• Aim of the task: From the line holding "(** The step" to the final line of the entries, set down each line exactly, including both, and nothing more.

[Dataset entries]

____

(* ===== verification/FilteredSearch.v ===== *)
(** * Filtered searches

    Models [diskann/src/graph/search/inline_filter_search.rs] and
    [search/multihop_filter_search.rs]: k-NN searches that return only nodes accepted by a
    filter.

    - Section [adaptive]: [AdaptiveL] and [compute_adaptive_l], in 64-bit floating point; the
      library functions [log10] and [powf] are parameters;
    - Section [inline]: the inline search navigates through all nodes, collects the accepted
      ones, and may enlarge its queue once it has seen enough nodes;
    - Section [multihop]: only accepted nodes become candidates; rejected neighbors are
      expanded one step further;
    - Sections [inline_theory] and [multihop_theory]: both searches end, panic nowhere and
      return accepted nodes only. *)

From Stdlib Require Import SpecFloat.
From S2P Require Import Prelude F32 Neighbor NeighborQueue QueueInterface Prune Search OutputBuffer Knn Filtered.

(** The constants 0.1, 0.5, 1.0 and 2.0 *)
Definition f64_tenth : f64 := S754_finite false 7205759403792794 (-56).
Definition f64_half : f64 := S754_finite false 4503599627370496 (-53).
Definition f64_one : f64 := S754_finite false 4503599627370496 (-52).
Definition f64_two : f64 := S754_finite false 4503599627370496 (-51).

(** [f64::clamp], which asserts that the bounds are ordered *)
Definition f64_clamp (x min max : f64) : option f64 :=
  _ ← rassert (f64_le min max);
  let x := if f64_lt x min then min else x in
  Some (if f64_lt max x then max else x).

(** ** Adaptive L *)

Inductive AdaptiveLSearchError := ScaleFactorLessThanOne | SampleCountZero.

Record AdaptiveL := mkAdaptiveL { al_sample_count : nat; al_scale_factor : f64 }.

(** [AdaptiveL::new] *)
Definition adaptive_l_new (sample_count : nat) (scale_factor : f64) :
    result AdaptiveLSearchError AdaptiveL :=
  if f64_lt scale_factor f64_one then Err ScaleFactorLessThanOne else
  if sample_count =? 0 then Err SampleCountZero else Ok (mkAdaptiveL sample_count scale_factor).

Section adaptive.
Variables (log10 : f64 → f64) (powf : f64 → f64 → f64).

(** [compute_adaptive_l] *)
Definition compute_adaptive_l (base_l visited matched : nat) (max_multiplier : f64) : option Z :=
  if (matched =? 0) || (visited =? 0) then
    Some (f64_to_usize (f64_mul (f64_of_usize base_l) max_multiplier))
  else
    let specificity := f64_div (f64_of_usize matched) (f64_of_usize visited) in
    let multiplier :=
      if f64_le f64_half specificity then f64_one
      else if f64_le f64_tenth specificity then f64_two
      else powf f64_two (f64_neg (log10 specificity)) in
    multiplier ← f64_clamp multiplier f64_one max_multiplier;
    Some (f64_to_usize (f64_mul (f64_of_usize base_l) multiplier)).

(** The step of the search that enlarges the queue: the new [l_adjusted] and scratch. *)
Definition adapt {I} `{Countable I} (adaptive_l : option AdaptiveL)
    (l_search sample_visited sample_matched : nat) (l_adjusted : bool)
    (s : SearchScratch I (NeighborPriorityQueue I)) :
    option (bool * SearchScratch I (NeighborPriorityQueue I)) :=
  match adaptive_l with
  | Some al =>
      if negb l_adjusted && (al_sample_count al <=? sample_visited) then
        new_l ← compute_adaptive_l l_search sample_visited sample_matched (al_scale_factor al);
        Some (true, if (Z.of_nat l_search <? new_l)%Z then scratch_resize s (Z.to_nat new_l) else s)
      else Some (l_adjusted, s)
  | None => Some (l_adjusted, s)
  end.

End adaptive.

(** ** Inline filtered search *)

(** [inline_filter_search::Ret] *)
Record InlineRet (I : Type) := mkInlineRet {
  ir_cmps : Z;
  ir_hops : Z;
  ir_matched_results : list (Neighbor I);
}.
Arguments mkInlineRet {I} _ _ _.
Arguments ir_cmps {I} _.
Arguments ir_hops {I} _.
Arguments ir_matched_results {I} _.

Section inline.
Context {I A E R : Type} `{FA : FilteredAccessor I A E} `{!UnstableSort I}.
Variables (log10 : f64 → f64) (powf : f64 → f64 → f64).
Variables (record : R → Neighbor I → Z → Z → R) (debug : bool).

Local Abbreviation Scratch := (SearchScratch I (NeighborPriorityQueue I)).
Implicit Types (s : Scratch) (matched : list (Neighbor I)).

____

• Task solution:
(** The step of the search that enlarges the queue: the new [l_adjusted] and scratch. *)
Definition adapt {I} `{Countable I} (adaptive_l : option AdaptiveL)
    (l_search sample_visited sample_matched : nat) (l_adjusted : bool)
    (s : SearchScratch I (NeighborPriorityQueue I)) :
    option (bool * SearchScratch I (NeighborPriorityQueue I)) :=
  match adaptive_l with
  | Some al =>
      if negb l_adjusted && (al_sample_count al <=? sample_visited) then
        new_l ← compute_adaptive_l l_search sample_visited sample_matched (al_scale_factor al);
        Some (true, if (Z.of_nat l_search <? new_l)%Z then scratch_resize s (Z.to_nat new_l) else s)
      else Some (l_adjusted, s)
  | None => Some (l_adjusted, s)
  end.

End adaptive.

(** ** Inline filtered search *)

(** [inline_filter_search::Ret] *)
Record InlineRet (I : Type) := mkInlineRet {
  ir_cmps : Z;
  ir_hops : Z;
  ir_matched_results : list (Neighbor I);
}.
Arguments mkInlineRet {I} _ _ _.
Arguments ir_cmps {I} _.
Arguments ir_hops {I} _.
Arguments ir_matched_results {I} _.

Section inline.
Context {I A E R : Type} `{FA : FilteredAccessor I A E} `{!UnstableSort I}.
Variables (log10 : f64 → f64) (powf : f64 → f64 → f64).
Variables (record : R → Neighbor I → Z → Z → R) (debug : bool).

Local Abbreviation Scratch := (SearchScratch I (NeighborPriorityQueue I)).
Implicit Types (s : Scratch) (matched : list (Neighbor I)).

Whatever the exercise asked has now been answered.